#### [DIRECTIONS]
Pick every line from the data that holds the word "Module".
____ GIVEN ENTRIES
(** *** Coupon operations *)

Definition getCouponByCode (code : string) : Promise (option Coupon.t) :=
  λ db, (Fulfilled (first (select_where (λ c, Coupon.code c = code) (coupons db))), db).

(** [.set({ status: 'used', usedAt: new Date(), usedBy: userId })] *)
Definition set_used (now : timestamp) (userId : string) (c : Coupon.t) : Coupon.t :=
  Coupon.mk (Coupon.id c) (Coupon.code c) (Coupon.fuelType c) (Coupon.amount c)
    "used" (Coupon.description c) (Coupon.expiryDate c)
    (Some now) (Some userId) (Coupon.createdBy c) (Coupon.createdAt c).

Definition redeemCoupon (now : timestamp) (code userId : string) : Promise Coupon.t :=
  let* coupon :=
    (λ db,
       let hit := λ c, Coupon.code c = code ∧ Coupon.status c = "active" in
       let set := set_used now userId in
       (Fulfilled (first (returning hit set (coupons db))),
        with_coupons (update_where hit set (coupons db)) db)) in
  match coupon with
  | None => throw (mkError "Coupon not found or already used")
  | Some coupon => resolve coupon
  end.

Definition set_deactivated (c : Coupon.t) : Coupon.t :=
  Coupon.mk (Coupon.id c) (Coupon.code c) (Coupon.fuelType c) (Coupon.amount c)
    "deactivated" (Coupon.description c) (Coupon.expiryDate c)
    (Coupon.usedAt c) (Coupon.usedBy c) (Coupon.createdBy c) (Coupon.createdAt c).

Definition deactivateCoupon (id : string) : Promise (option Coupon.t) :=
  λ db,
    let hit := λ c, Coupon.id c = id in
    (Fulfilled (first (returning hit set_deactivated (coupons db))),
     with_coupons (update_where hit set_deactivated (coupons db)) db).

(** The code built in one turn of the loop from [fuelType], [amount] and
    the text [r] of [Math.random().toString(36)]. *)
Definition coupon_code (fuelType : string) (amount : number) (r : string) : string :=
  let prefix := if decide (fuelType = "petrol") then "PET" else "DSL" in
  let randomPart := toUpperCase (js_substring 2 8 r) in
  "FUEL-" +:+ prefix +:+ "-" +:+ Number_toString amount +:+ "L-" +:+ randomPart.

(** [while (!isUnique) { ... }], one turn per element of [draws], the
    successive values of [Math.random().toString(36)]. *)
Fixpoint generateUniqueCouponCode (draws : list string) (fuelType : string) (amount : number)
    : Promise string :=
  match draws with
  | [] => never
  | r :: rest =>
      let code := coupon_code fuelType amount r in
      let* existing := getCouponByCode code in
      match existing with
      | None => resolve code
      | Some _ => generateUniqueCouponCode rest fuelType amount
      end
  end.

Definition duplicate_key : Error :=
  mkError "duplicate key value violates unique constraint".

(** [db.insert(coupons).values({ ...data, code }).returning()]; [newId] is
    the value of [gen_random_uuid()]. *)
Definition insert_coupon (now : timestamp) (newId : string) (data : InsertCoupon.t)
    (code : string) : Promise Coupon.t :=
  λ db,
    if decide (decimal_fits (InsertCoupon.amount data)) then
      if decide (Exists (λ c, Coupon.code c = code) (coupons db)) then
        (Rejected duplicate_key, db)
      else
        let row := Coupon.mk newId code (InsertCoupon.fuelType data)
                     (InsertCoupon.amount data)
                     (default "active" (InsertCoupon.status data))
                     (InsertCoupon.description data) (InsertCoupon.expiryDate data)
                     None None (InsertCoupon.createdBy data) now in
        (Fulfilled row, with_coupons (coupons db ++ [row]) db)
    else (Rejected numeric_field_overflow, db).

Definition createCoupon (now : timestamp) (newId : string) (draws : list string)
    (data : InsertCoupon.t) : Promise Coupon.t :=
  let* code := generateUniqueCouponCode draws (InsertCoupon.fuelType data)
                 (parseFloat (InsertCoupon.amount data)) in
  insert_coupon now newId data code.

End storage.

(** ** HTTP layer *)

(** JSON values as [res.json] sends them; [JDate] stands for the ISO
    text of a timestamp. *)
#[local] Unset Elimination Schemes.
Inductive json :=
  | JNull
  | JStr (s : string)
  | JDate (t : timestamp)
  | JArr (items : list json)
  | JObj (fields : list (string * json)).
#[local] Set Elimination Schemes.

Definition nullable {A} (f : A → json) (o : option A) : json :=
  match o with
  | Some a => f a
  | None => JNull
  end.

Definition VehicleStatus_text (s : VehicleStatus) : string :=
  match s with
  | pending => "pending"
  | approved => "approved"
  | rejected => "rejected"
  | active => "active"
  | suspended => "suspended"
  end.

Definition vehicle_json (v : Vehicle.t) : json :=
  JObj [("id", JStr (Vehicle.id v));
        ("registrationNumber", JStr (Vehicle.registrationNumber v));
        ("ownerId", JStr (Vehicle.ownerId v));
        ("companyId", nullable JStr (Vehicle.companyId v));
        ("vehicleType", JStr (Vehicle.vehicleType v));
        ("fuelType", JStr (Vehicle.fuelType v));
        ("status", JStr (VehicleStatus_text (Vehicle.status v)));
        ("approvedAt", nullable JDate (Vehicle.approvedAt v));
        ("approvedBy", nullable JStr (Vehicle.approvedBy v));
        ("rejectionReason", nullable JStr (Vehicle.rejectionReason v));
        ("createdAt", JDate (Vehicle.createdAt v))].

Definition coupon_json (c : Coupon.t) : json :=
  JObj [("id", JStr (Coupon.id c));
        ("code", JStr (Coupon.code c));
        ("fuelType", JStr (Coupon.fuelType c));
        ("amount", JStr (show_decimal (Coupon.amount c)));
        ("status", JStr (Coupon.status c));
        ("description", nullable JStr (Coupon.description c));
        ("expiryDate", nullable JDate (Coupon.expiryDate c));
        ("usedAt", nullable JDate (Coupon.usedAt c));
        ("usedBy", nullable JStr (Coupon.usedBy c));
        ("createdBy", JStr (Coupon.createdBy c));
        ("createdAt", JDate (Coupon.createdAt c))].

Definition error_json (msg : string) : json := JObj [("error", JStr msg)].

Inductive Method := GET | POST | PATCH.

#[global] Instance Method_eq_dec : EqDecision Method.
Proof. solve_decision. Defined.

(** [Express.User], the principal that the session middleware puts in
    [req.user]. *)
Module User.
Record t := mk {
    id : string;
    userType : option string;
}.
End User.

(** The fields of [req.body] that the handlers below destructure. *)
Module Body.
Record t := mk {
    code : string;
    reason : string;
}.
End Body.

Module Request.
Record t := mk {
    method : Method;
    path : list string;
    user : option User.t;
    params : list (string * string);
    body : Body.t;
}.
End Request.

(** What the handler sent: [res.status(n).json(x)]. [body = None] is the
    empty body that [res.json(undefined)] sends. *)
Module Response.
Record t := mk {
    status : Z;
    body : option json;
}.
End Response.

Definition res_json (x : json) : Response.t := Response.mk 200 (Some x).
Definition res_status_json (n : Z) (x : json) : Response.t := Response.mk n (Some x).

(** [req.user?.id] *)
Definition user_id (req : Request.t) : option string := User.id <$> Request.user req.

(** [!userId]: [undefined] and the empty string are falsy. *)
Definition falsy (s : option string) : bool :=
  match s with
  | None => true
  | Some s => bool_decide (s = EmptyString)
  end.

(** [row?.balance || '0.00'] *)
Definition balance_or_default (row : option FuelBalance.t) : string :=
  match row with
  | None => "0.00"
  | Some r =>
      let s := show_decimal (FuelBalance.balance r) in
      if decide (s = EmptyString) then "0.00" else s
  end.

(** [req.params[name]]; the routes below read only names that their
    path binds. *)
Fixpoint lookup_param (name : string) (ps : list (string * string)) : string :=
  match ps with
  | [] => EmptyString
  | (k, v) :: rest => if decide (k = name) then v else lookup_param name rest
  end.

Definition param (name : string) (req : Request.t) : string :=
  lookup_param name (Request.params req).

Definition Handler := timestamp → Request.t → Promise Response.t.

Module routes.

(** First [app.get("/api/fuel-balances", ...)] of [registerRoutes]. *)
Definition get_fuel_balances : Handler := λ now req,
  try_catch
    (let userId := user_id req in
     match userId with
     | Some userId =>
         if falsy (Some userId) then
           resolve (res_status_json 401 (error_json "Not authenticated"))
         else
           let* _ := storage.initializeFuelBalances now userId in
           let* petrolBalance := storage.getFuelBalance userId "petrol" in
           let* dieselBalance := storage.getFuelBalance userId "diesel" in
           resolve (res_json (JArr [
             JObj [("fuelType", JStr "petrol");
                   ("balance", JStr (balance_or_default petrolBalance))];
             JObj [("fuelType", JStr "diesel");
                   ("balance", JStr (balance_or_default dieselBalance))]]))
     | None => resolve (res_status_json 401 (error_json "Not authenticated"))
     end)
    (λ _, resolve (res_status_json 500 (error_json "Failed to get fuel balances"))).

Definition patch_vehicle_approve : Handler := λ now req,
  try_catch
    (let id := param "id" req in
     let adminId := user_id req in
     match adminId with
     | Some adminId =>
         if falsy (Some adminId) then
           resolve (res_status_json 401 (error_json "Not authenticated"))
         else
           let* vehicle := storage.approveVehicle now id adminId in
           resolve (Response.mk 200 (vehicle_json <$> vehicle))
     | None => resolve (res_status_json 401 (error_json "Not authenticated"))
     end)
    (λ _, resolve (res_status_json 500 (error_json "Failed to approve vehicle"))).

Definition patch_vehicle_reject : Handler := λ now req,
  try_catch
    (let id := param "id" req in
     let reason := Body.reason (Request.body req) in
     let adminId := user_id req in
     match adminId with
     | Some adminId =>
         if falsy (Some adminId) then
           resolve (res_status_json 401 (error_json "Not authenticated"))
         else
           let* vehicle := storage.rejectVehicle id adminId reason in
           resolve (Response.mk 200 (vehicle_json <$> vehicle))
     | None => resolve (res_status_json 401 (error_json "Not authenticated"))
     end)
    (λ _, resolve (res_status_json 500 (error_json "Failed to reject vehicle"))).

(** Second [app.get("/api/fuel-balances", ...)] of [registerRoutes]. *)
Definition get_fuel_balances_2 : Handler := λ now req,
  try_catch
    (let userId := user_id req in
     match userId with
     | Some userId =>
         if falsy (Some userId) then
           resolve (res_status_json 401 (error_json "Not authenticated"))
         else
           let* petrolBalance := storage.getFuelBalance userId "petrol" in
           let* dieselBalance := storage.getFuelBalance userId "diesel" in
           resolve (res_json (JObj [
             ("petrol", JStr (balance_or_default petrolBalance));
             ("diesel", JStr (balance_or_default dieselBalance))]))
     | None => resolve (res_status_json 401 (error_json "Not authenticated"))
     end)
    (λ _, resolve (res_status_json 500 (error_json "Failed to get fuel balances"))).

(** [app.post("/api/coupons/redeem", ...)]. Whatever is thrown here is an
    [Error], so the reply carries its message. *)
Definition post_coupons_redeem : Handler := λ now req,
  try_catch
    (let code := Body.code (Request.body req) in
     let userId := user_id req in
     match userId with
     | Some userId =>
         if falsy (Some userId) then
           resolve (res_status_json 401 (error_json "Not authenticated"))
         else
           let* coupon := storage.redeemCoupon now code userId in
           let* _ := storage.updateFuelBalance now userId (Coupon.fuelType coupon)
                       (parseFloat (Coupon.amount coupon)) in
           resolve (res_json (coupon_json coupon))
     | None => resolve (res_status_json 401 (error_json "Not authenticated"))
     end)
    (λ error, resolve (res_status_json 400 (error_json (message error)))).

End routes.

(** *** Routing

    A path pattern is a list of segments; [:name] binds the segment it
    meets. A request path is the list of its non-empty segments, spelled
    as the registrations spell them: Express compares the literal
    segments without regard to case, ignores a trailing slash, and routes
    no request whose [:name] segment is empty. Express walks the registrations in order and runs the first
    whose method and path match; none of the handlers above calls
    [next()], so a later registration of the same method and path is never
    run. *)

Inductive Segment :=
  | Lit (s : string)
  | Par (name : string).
________
#### [OUTPUT FOR THIS EXERCISE]
Module User.
Module Body.
Module Request.
Module Response.
Module routes.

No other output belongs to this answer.